§ Task instructions
Examine the entries and show every line in which the word "calls" is found.
Top of Records to process
(** * TDI Auto Trading dashboard: a shallow embedding of [main.js]

    The dashboard script keeps a handful of global variables, rewrites parts
    of the page and talks to the backend through [fetch].  The page (the
    globals, the parts of the DOM the script reads and writes, and the
    requests that are in flight) is one record; every function of the script
    is a function on that record.  A [fetch] is split where the script is
    split: the part that runs when the request is issued, and the handler that
    runs when the response settles.

    Numbers are IEEE doubles, each given by its exact value, a rational.
    A numeric field of a response is the number its JSON text writes; the
    script holds the nearest double ([JS.double]), and every difference,
    quotient and product of the script is rounded to the nearest double
    again.  A test against zero is made on the number as written, which
    has the sign of its double down to the smallest double.  Strings are
    byte strings; [toUpperCase] acts on the ASCII
    letters, which is what ticker symbols are made of. *)

From Stdlib Require Import QArith Qabs Qround Qpower DecimalString Lqa SpecFloat.
From stdpp Require Import gmap strings list.
Close Scope Q_scope.
Open Scope string_scope.
Open Scope list_scope.

(** ** JavaScript built-ins the script relies on *)
Module JS.

Definition upper_char (c : Ascii.ascii) : Ascii.ascii :=
  let n := Ascii.N_of_ascii c in
  if ((97 <=? n) && (n <=? 122))%N then Ascii.ascii_of_N (n - 32) else c.

Definition lower_char (c : Ascii.ascii) : Ascii.ascii :=
  let n := Ascii.N_of_ascii c in
  if ((65 <=? n) && (n <=? 90))%N then Ascii.ascii_of_N (n + 32) else c.

(** [String.prototype.toUpperCase] and [toLowerCase]. *)
Fixpoint toUpperCase (s : string) : string :=
  match s with
  | EmptyString => EmptyString
  | String c r => String (upper_char c) (toUpperCase r)
  end.

Fixpoint toLowerCase (s : string) : string :=
  match s with
  | EmptyString => EmptyString
  | String c r => String (lower_char c) (toLowerCase r)
  end.

(** [s.startsWith(q)]: [q] is read off the front of [s]. *)
Fixpoint startsWith (s q : string) {struct q} : bool :=
  match q, s with
  | EmptyString, _ => true
  | String _ _, EmptyString => false
  | String a q', String b s' => Ascii.eqb a b && startsWith s' q'
  end.

(** [s.includes(q)]: [q] starts at some position of [s]. *)
Fixpoint includes (s q : string) : bool :=
  startsWith s q ||
  match s with
  | EmptyString => false
  | String _ s' => includes s' q
  end.

(** [Array.prototype.includes] on an array of strings. *)
Definition arrayIncludes (l : list string) (x : string) : bool :=
  bool_decide (x ∈ l).

(** [Array.prototype.indexOf]; [None] is the script's [-1]. *)
Fixpoint indexOf (l : list string) (x : string) : option nat :=
  match l with
  | [] => None
  | y :: r => if String.eqb y x then Some 0 else S <$> indexOf r x
  end.

(** A double: a finite one, given by its exact value, an infinity, or
    NaN.  Zero stands for the positive zero, which is the zero every
    difference of two equal numbers and every count is. *)
Inductive number : Type :=
| Fin (q : Q)
| PosInfinity
| NegInfinity
| NaN.

(** The exponent of a positive rational: the [e] with [2^e <= a < 2^(e+1)]. *)
Definition ilog2 (a : Q) : Z :=
  let k := (Z.log2 (Qnum a) - Z.log2 (Z.pos (Qden a)))%Z in
  if Qle_bool (2 ^ k)%Q a then k else (k - 1)%Z.

(** The integer nearest to a rational that is not negative, the even one
    on a tie. *)
Definition roundHalfEven (x : Q) : Z :=
  let f := Qfloor x in
  match (x - inject_Z f ?= 1 # 2)%Q with
  | Lt => f
  | Gt => (f + 1)%Z
  | Eq => if Z.even f then f else (f + 1)%Z
  end.

(** Rounding to binary64: the multiple of [2^s] nearest to [q], where [s]
    leaves 53 bits to the mantissa and is at least -1074, the exponent of
    the subnormal numbers. *)
Definition nearest (q : Q) : Q :=
  let q := Qred q in
  if Qeq_bool q 0 then 0%Q
  else
    let a := Qabs q in
    let s := Z.max (ilog2 a - 52) (-1074) in
    let m := roundHalfEven (a / 2 ^ s)%Q in
    let r := Qred (inject_Z m * 2 ^ s)%Q in
    if Qlt_le_dec q 0 then (- r)%Q else r.

(** From here on a magnitude rounds to an infinity: half an ulp above the
    largest double. *)
Definition overflow : Q := inject_Z (2 ^ 1024 - 2 ^ 970).

(** The double the script holds for the rational [q]. *)
Definition double (q : Q) : number :=
  if Qle_bool overflow (Qabs q)
  then (if Qlt_le_dec q 0 then NegInfinity else PosInfinity)
  else Fin (nearest q).

(** [x - y], [x / y] and [x * y] on doubles: the exact result, rounded. *)
Definition sub (x y : number) : number :=
  match x, y with
  | NaN, _ | _, NaN => NaN
  | Fin a, Fin b => double (a - b)
  | Fin _, PosInfinity => NegInfinity
  | Fin _, NegInfinity => PosInfinity
  | PosInfinity, PosInfinity | NegInfinity, NegInfinity => NaN
  | PosInfinity, _ => PosInfinity
  | NegInfinity, _ => NegInfinity
  end.

Definition div (x y : number) : number :=
  match x, y with
  | NaN, _ | _, NaN => NaN
  | Fin a, Fin b =>
      if Qeq_bool b 0 then
        match (a ?= 0)%Q with
        | Gt => PosInfinity
        | Lt => NegInfinity
        | Eq => NaN
        end
      else double (a / b)
  | Fin _, _ => Fin 0
  | PosInfinity, Fin b => if Qlt_le_dec b 0 then NegInfinity else PosInfinity
  | NegInfinity, Fin b => if Qlt_le_dec b 0 then PosInfinity else NegInfinity
  | _, _ => NaN
  end.

Definition mul (x y : number) : number :=
  match x, y with
  | NaN, _ | _, NaN => NaN
  | Fin a, Fin b => double (a * b)
  | Fin a, PosInfinity | PosInfinity, Fin a =>
      match (a ?= 0)%Q with Gt => PosInfinity | Lt => NegInfinity | Eq => NaN end
  | Fin a, NegInfinity | NegInfinity, Fin a =>
      match (a ?= 0)%Q with Gt => NegInfinity | Lt => PosInfinity | Eq => NaN end
  | PosInfinity, PosInfinity | NegInfinity, NegInfinity => PosInfinity
  | _, _ => NegInfinity
  end.

(** [String(n)] for a non-negative integer. *)
Definition stringOfNat (n : nat) : string :=
  NilZero.string_of_uint (Nat.to_uint n).

Fixpoint zeros (n : nat) : string :=
  match n with
  | O => EmptyString
  | S k => "0" +:+ zeros k
  end.

(** [Number.prototype.toFixed(d)]: the sign, then the integer nearest to
    [|x| * 10^d] (the larger one on a tie) written with a decimal point
    before its last [d] digits.  This is the notation JavaScript uses for
    [|x|] below [10^21]; the values the dashboard prints are far below. *)
Definition toFixed (d : nat) (x : number) : string :=
  match x with
  | Fin q =>
      let n := Qfloor (Qabs q * inject_Z (10 ^ Z.of_nat d) + (1 # 2))%Q in
      let raw := NilZero.string_of_uint (N.to_uint (Z.to_N n)) in
      let digits := zeros (S d - String.length raw) +:+ raw in
      let k := (String.length digits - d)%nat in
      (if Qlt_le_dec q 0 then "-" else EmptyString) +:+
      String.substring 0 k digits +:+
      (if d is O then EmptyString else "." +:+ String.substring k d digits)
  | PosInfinity => "Infinity"
  | NegInfinity => "-Infinity"
  | NaN => "NaN"
  end.

(** Truthiness of the values the script tests with [!x] or [x ? _ : _]. *)
Definition truthyNumber (x : option Q) : bool :=
  match x with
  | Some q => negb (Qeq_bool q 0)
  | None => false
  end.

Definition truthyString (x : option string) : bool :=
  match x with
  | Some s => negb (String.eqb s EmptyString)
  | None => false
  end.

End JS.

(** ** The binary64 numbers of the Standard Library

    [SpecFloat] at precision 53 with exponents up to 1024 is IEEE
    binary64; the arithmetic of [JS] is compared with it below. *)
Module Binary64.

Definition ofZ (n : Z) : spec_float := binary_normalize 53 1024 n 0 false.

(** The value of a binary64 number. *)
Definition number (f : spec_float) : JS.number :=
  match f with
  | S754_zero _ => JS.Fin 0
  | S754_infinity negative => if negative then JS.NegInfinity else JS.PosInfinity
  | S754_nan => JS.NaN
  | S754_finite negative m e =>
      let r := Qred (inject_Z (Z.pos m) * 2 ^ e)%Q in
      JS.Fin (if negative then - r else r)%Q
  end.

Definition div (x y : spec_float) : spec_float := SFdiv 53 1024 x y.
Definition mul (x y : spec_float) : spec_float := SFmul 53 1024 x y.
Definition sub (x y : spec_float) : spec_float := SFsub 53 1024 x y.

(** Two finite numbers of the same value, or the same special number. *)
Definition same (x y : JS.number) : bool :=
  match x, y with
  | JS.Fin a, JS.Fin b => Qeq_bool a b
  | JS.PosInfinity, JS.PosInfinity | JS.NegInfinity, JS.NegInfinity
  | JS.NaN, JS.NaN => true
  | _, _ => false
  end.

(** The integers from [lo] on, [n] of them. *)
Definition range (lo : Z) (n : nat) : list Z := (fun k => (lo + Z.of_nat k)%Z) <$> seq 0 n.

End Binary64.

(** ** The data the backend sends (HTTP/JSON contract) *)

(** An epoch-milliseconds timestamp; how [Date] prints it depends on the
    locale of the browser and is left as the timestamp itself. *)
Definition timestamp := Z.
(** * pycycling.rear_view_radar: decoders of the rear-view radar service

    A shallow embedding of [pycycling/rear_view_radar.py]: the
    [RadarMeasurement] named tuple, the two radar classes
    ([BrytonGardiaRadar], [GarminVariaRadar]) with their notification
    handlers and payload parsers, and the [RearViewRadarService] facade.

    Python integers are [Z], a [bytearray] is a [list byte], and the
    effects of the module (text written by [print], calls into the
    Bluetooth client, calls of the registered callback, raised
    exceptions) are kept in a writer/exception monad [M]. *)

From Stdlib Require Import ZArith List String Floats Lia Bool.
From Stdlib Require Import Strings.Byte.
Import ListNotations.

Local Open Scope Z_scope.
Set Warnings "-inexact-float".

Abbreviation byte := Corelib.Init.Byte.byte.

(** ** Python values, exceptions and effects *)

(** The scalar values the module builds: [None], [int], [float], [str]. *)
Inductive value : Type :=
| VNone
| VInt (z : Z)
| VFloat (f : float)
| VStr (s : string).

(** The exceptions that can leave the code of the module: [TypeError]
    (a call with the wrong number of arguments), [IndexError] (subscript
    out of range) and [struct.error]. *)
Inductive exn : Type :=
| TypeError
| IndexError
| StructError.

Definition exn_eqb (a b : exn) : bool :=
  match a, b with
  | TypeError, TypeError | IndexError, IndexError | StructError, StructError => true
  | _, _ => false
  end.

(** [RadarMeasurement = namedtuple('RadarMeasurement',
    ['threat_id', 'level', 'speed', 'distance'])]. *)
Record RadarMeasurement : Type := mkRadarMeasurement {
  threat_id : value;
  level : value;
  speed : value;
  distance : value
}.

(** Handles of the external collaborators: the Bluetooth client that a
    radar object is built on, and the callback a caller registers. *)
Definition client := nat.
Definition callback := nat.

(** The two concrete subclasses of [BaseRadar]. *)
Inductive radar_class : Type :=
| Bryton   (* class BrytonGardiaRadar *)
| Garmin.  (* class GarminVariaRadar *)

(** What a parser hands back: Python's [None], or a list of records. *)
Definition measurements := option (list RadarMeasurement).

(** The observable events, in program order.  [EStartNotify c id k]
    is [c.start_notify(id, h)] where [h] is the notification handler
    of the instance of class [k] built on [c]. *)
Inductive event : Type :=
| EPrint (args : list value)
| EStartNotify (c : client) (char_id : string) (handler_of : radar_class)
| EStopNotify (c : client) (char_id : string)
| ECallback (cb : callback) (arg : measurements).

(** A computation writes events and then returns or raises. *)
Definition M (A : Type) : Type := (list event * (A + exn))%type.
(** * authentik OAuth2 authorization endpoint: a shallow embedding

    Source: [authentik/providers/oauth2/views/authorize.py].

    The Python code is embedded as Rocq functions over an explicit world
    (database rows, audit log, flow-plan context).  Exceptions are values of
    a result type and every function that can raise or touch the world lives
    in a small state-and-exception monad.  Functions of the Python standard
    library and of authentik modules other than [authorize.py] are taken
    through the [External] interface; a reference instance is given further
    down for running the model on concrete requests. *)

From Stdlib Require Import ZArith Ascii String List Bool Lia.
From stdpp Require Import base strings gmap list option pretty.

Open Scope string_scope.
Open Scope Z_scope.

(** ** Python values *)

(** [bool(s)] for a [str]. *)
Definition truthy (s : string) : bool := negb (String.eqb s "").

(** [bool(o)] for a [str | None]. *)
Definition truthy_opt (o : option string) : bool :=
  match o with
  | Some s => truthy s
  | None => false
  end.

(** [str(o)] for a [str | None]. *)
Definition py_str (o : option string) : string :=
  match o with
  | Some s => s
  | None => "None"
  end.

(** White space as recognised by [str.split()] and [str.isspace()].  A
    [str] is held as its UTF-8 bytes: the ASCII characters U+0009 to U+000D
    and U+001C to U+0020 are one byte, U+0085 and U+00A0 two bytes, U+1680,
    U+2000 to U+200A, U+2028, U+2029, U+202F, U+205F and U+3000 three. *)
Definition is_space (c : ascii) : bool :=
  let n := nat_of_ascii c in
  ((9 <=? n)%nat && (n <=? 13)%nat) || ((28 <=? n)%nat && (n <=? 32)%nat).

Definition is_space2 (c1 c2 : ascii) : bool :=
  let n1 := nat_of_ascii c1 in
  let n2 := nat_of_ascii c2 in
  (n1 =? 194)%nat && ((n2 =? 133)%nat || (n2 =? 160)%nat).

Definition is_space3 (c1 c2 c3 : ascii) : bool :=
  let n1 := nat_of_ascii c1 in
  let n2 := nat_of_ascii c2 in
  let n3 := nat_of_ascii c3 in
  ((n1 =? 225)%nat && (n2 =? 154)%nat && (n3 =? 128)%nat)
  || ((n1 =? 226)%nat && (n2 =? 128)%nat
      && (((128 <=? n3)%nat && (n3 <=? 138)%nat)
          || (n3 =? 168)%nat || (n3 =? 169)%nat || (n3 =? 175)%nat))
  || ((n1 =? 226)%nat && (n2 =? 129)%nat && (n3 =? 159)%nat)
  || ((n1 =? 227)%nat && (n2 =? 128)%nat && (n3 =? 128)%nat).

(** [s.split()]: split on runs of white space, dropping empty pieces.
    [cur] is the piece being read, reversed. *)
Fixpoint split_go (s : string) (cur : list ascii) : list string :=
  let flush rest :=
    match cur with
    | [] => rest
    | _ => string_of_list_ascii (rev cur) :: rest
    end in
  match s with
  | EmptyString => flush []
  | String c s1 =>
      if is_space c then flush (split_go s1 [])
      else
        match s1 with
        | String c2 s2 =>
            if is_space2 c c2 then flush (split_go s2 [])
            else
              match s2 with
              | String c3 s3 =>
                  if is_space3 c c2 c3 then flush (split_go s3 [])
                  else split_go s1 (c :: cur)
              | EmptyString => split_go s1 (c :: cur)
              end
        | EmptyString => split_go s1 (c :: cur)
        end
  end.
Lemma wait_for_replies_returned polls required w w' :
  lock_held w = false ->
  wait_for_replies polls required w = Some (tt, w') ->
  (replies_received (self w) >=? required) = true /\
  lock_held w' = false /\ outbox w' = outbox w /\ self w' = self w /\
  (lock_discipline state_field (accesses w) = true ->
   lock_discipline state_field (accesses w') = true).
Proof.
  intros H E.
  destruct (replies_received (self w) >=? required) eqn:Hge.
  - destruct polls as [| polls]; [discriminate |].
    destruct (wait_for_replies_enough polls required w H Hge)
      as (w1 & E1 & P).
    rewrite E1 in E. injection E as <-. split; [reflexivity | exact P].
  - rewrite (wait_for_replies_short polls required w Hge) in E. discriminate.
Qed.

(** ** Loops *)

Lemma bind_Some {A B} (m : M A) (f : A -> M B) w a w' :
  m w = Some (a, w') -> bind m f w = f a w'.
Proof. intro E. unfold bind. rewrite E. reflexivity. Qed.

Lemma for_each_invariant {A} (P : World -> Prop) (body : A -> M unit) :
  (forall x w, P w -> exists w', body x w = Some (tt, w') /\ P w') ->
  forall xs w, P w -> exists w', for_each xs body w = Some (tt, w') /\ P w'.
Proof.
  intros Hbody xs. induction xs as [| x xs IH]; intros w Hw.
  - exists w. split; [reflexivity | exact Hw].
  - destruct (Hbody x w Hw) as (w1 & E1 & H1).
    destruct (IH w1 H1) as (w2 & E2 & H2).
    exists w2. split; [| exact H2].
    cbn [for_each]. rewrite (bind_Some _ _ _ _ _ E1). exact E2.
Qed.

Lemma send_loop_total net num timestamp peers :
  forall w,
    lock_held w = false ->
    exists w',
      for_each peers (fun peer =>
        send_access_request net (fst peer) (snd peer) num timestamp) w
        = Some (tt, w') /\
      lock_held w' = false /\
      modifies [FClock; FRepliesReceived] (self w) (self w') /\
      replies_received (self w') =
        replies_received (self w) + Z.of_nat (List.length peers) /\
      outbox w' =
        rev (map (fun peer =>
                    SentRequestAccess (snd peer)
                      {| req_client_id := client_id (self w);
                         req_lamport_timestamp := timestamp;
                         req_request_number := num |}) peers)
        ++ outbox w /\
      (lock_discipline state_field (accesses w) = true ->
       lock_discipline state_field (accesses w') = true).
Proof.
  induction peers as [| peer peers IH]; intros w H.
  - exists w. cbn. repeat split; try reflexivity; try lia; auto.
    intros f _. apply unchanged_refl.
  - destruct (send_access_request_total net (fst peer) (snd peer) num timestamp w H)
      as (w1 & E1 & L1 & O1 & S1 & D1).
    destruct (IH w1 L1) as (w2 & E2 & L2 & M2 & R2 & O2 & D2).
    assert (M1 : modifies [FClock; FRepliesReceived] (self w) (self w1)).
    { rewrite S1. destruct (stub_RequestAccess _ _ _ _); solve_modifies. }
    assert (R1 : replies_received (self w1) = replies_received (self w) + 1).
    { rewrite S1. reflexivity. }
    exists w2. split.
    { cbn [for_each]. rewrite (bind_Some _ _ _ _ _ E1). exact E2. }
    split; [exact L2 |]. split; [eapply modifies_trans; eassumption |].
    split; [rewrite R2, R1; cbn [List.length]; lia |].
    split; [| auto].
    rewrite O2, O1. destruct M1 as [(Hid & _) _]. rewrite Hid.
    cbn [map rev]. rewrite <- app_assoc. reflexivity.
Qed.

Lemma bind_peek {A B} (proj : IntelligentClient -> A) (f : A -> M B) w :
  bind (peek proj) f w = f (proj (self w)) w.
Proof. reflexivity. Qed.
Bottom of Records to process
§ Result of the exercise
    effects of the module (text written by [print], calls into the
    Bluetooth client, calls of the registered callback, raised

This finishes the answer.